Saturday we all headed up to Richmond to see the Picasso Exhibit, my daughter, son in law and the grandsons met us there. We had the kids dust off my Aunt Winifreds wheelchair for Mom so she could join us since she's on a cane and the walking involved would be way to much and we were on our way. Needless to say, the five boys didn't see the Picasso's, although the VMFA is free the Picasso was $16 per child and that rather costly. My cousins husband stayed with the boys and the rest of us staggered our time into shifts so the children could enjoy the rest of the museum while we viewed the Picasso's. For me it was overwhelming, and we walked  thru 11 different gallery rooms displaying his art according to the year he produced the pieces displayed. Starting at 1900  straight thru 1956. There were prints, paintings, photographs, sculpture, drawings- I really could have spent a week in there but only spent an a bit more than an hour and a half since our tickets were timed.


My cousin H at VMFA

Needless to say I can probably speak for my daughter her husband and my cousins that the right choice was made regarding the children who are all under the age of 13. Picasso who is brilliant had many pieces of art on display that were of a sexual nature. To say it plainly; the man likes breasts and other parts of the female anatomy and it was probably a good call that the kids weren't exposed to so many pieces of art with that subject matter.

Then it was back to the house for more food, boy did we eat! And my cousins husband is a chef so it isn't to shabby to have his help in the kitchen. My Grandson # 2 loves to cook and be in the kitchen and he and Chef G spent a ton of time together cutting and chopping on Easter Sunday after we got home from Mass. We even gave Grandson #2 his own knife which is blue since he's taking cooking lessons for Mother Day with my daughter; isn't that a great idea for a mother and son to do?

My cousin C and her son L had to head out early so that he could get back to Charlotte to spend some time with his Dad later Sunday. My kids- son in law headed out of here on Sunday after dinner since it was back to work for them on Monday, and they are all in public service, one county, one state, one federal. The grandsons were exhausted I came to find out since I was late nights here hanging with the cousins in my den for boys sleep over time. My cousin H and her husband Chef G and their son headed out on Tue to go back to PA.

It's safe to say, my husband and I are pretty tired right now, but always pleased to be with our family. I hope you all had great family time as well over the long weekend.
Do anything interesting? Eat anything fabulous? I'd love to hear about it!

April 15, 2011

-post card- we ' Duck 'ed down to the beach!

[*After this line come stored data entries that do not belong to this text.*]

Lemma wp_check_block_stack s f fs b below (P : Prop) Q :
  inv s (f :: fs) → block_ok b f below → b_stack_cell_num b = zlen (stack_cells fs) →
  (∀ f' s', leaves Loader (block_type_get_result_types (c_type f)) f = Some f' →
     inv s' (pushes (block_type_get_result_types (c_type f)) f' :: fs) → kept s s' → Q tt s') →
  (leaves Loader (block_type_get_result_types (c_type f)) f = None → P) →
  wp (check_block_stack b) Q (refused P) s.
Proof.
  intros Hi [B1 B2 B3 B4 B5] Hbelow HQ HP. pose proof Hi as [Hwf (c&Hok&[N1 N2])].
  pose proof Hok as [Hc Hr Hk Ho]. apply Forall_cons in Hwf as [[W1 W2 W3 W4] Hwf].
  set (ts := block_type_get_result_types (c_type f)) in *. pose proof (wasm_get_cell_num_nonneg _ W2) as Hn.
  apply wp_bind. eapply wp_ctx; [done|]. cbv zeta. rewrite B2, B5. fold ts.
  assert (int32 (uint32 (wasm_get_cell_num ts)) = wasm_get_cell_num ts) as ->.
  { unfold uint32. rewrite wrap_small by lia. apply swrap_small; lia. }
  unfold leaves, takes in HQ, HP. destruct (c_unreachable f) eqn:Eu.
  - apply wp_bind. eapply wp_pops; [exact Hi|done| |].
    + intros f1 s1 Ep Hi1 K1. rewrite Ep in *. pose proof (inv_opds_wf _ _ _ _ Hi1) as Hos1.
      pose proof Hi1 as [_ (c1&Hok1&_)]. pose proof Hok1 as [Hc1 Hr1 _ _].
      apply wp_bind. eapply wp_ctx; [done|]. rewrite (ro_num _ _ Hr1), Hbelow. cbn [stack_cells].
      rewrite zlen_app. destruct (c_opds f1) as [|o os] eqn:Eo.
      * change (zlen (opd_cells [])) with 0. rewrite Z.add_0_r, Z.eqb_refl. cbn [negb].
        eapply wp_pushes; [exact Hi1|done|]. intros s2 Hi2 K2. eapply HQ; [done|done|by eapply lkept_trans].
      * apply Forall_cons in Hos1 as [Ho1 _]. pose proof (opd_cells_pos os o Ho1).
        rewrite (proj2 (Z.eqb_neq _ _)) by lia. apply wp_fail, refused_wrong; [by eapply lost_of|by apply HP].
    + intros Ep. rewrite Ep in *. by apply HP.
  - assert (block_ok b f (zlen (stack_cells fs))) as Hb by (constructor; congruence).
    rewrite (available _ _ _ _ _ _ Hok Hb), (ro_top _ _ Hr).
    destruct (Z.eqb_spec (zlen (opd_cells (c_opds f))) (wasm_get_cell_num ts)) as [En|En]; cbn [negb].
    + cbn [stack_cells]. apply (wp_check_tops s c (stack_cells (f :: fs)) (f :: fs) (stack_cells fs) []); try done.
      * cbn [stack_cells]. by rewrite app_nil_r.
      * by apply types_wf_rev.
      * intros [f' Ep]. rewrite Ep in HQ. pose proof (exact_cells ts f f' W2 Ep) as Ec.
        destruct (exact_rev_push _ _ _ Ep) as [E Hf']. rewrite rev_involutive in E.
        rewrite (opd_cells_empty (c_opds f')) in HQ; [|by apply Hf'|lia].
        eapply HQ; [done|by rewrite E|apply lkept_refl].
      * intros Ep. rewrite Ep in HP. by apply HP.
    + apply wp_fail, refused_wrong; [by eapply lost_of|]. apply HP.
      destruct (exact_rev (rev ts) f) as [f'|] eqn:Ep; [|done]. pose proof (exact_cells ts f f' W2 Ep) as Ec.
      destruct (c_opds f'); [|done]. exfalso. apply En. rewrite Ec. done.
Qed.

End blocks.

We left for our beach holiday about noon Saturday and did a leisurely drive to North Carolina, that amounted to about a three and a half hour drive. Before all the family arrives for Easter the following week we figured we deserved a little pre-rest and relaxation. Do you like our logic? Our destination the small charming town called Duck NC. This area the north part of the Outer Banks and is rather narrow from  the Currituck Sound to the beach. To walk from one to the other isn’t all that difficult although we didn't do it ourselves, the reason for that is farther down in this story.

shops on the sound
 
There are cute little shops in Duck, there are tons of restaurants dotted all over the community many with decks and docks. Of course all serving sea food, some with a Caribbean flair, most any type of cuisine can be found as well. This is a community that services a large tourist trade there are ice cream shops, kite shops, hammocks, t-shirts, antiques, crafts, books, coffee shops, just to many shops to mention, but you get the idea.

view of the resort from the beach
We checked into our resort and the view is beautiful, the walk to the beach is do-able and the beach is nice. The weather was in the 70 to 80 range the whole time we were there, but I’m getting ahead of myself a bit. We did a bit of shopping few a few essentials and were happy to commence with some relaxation.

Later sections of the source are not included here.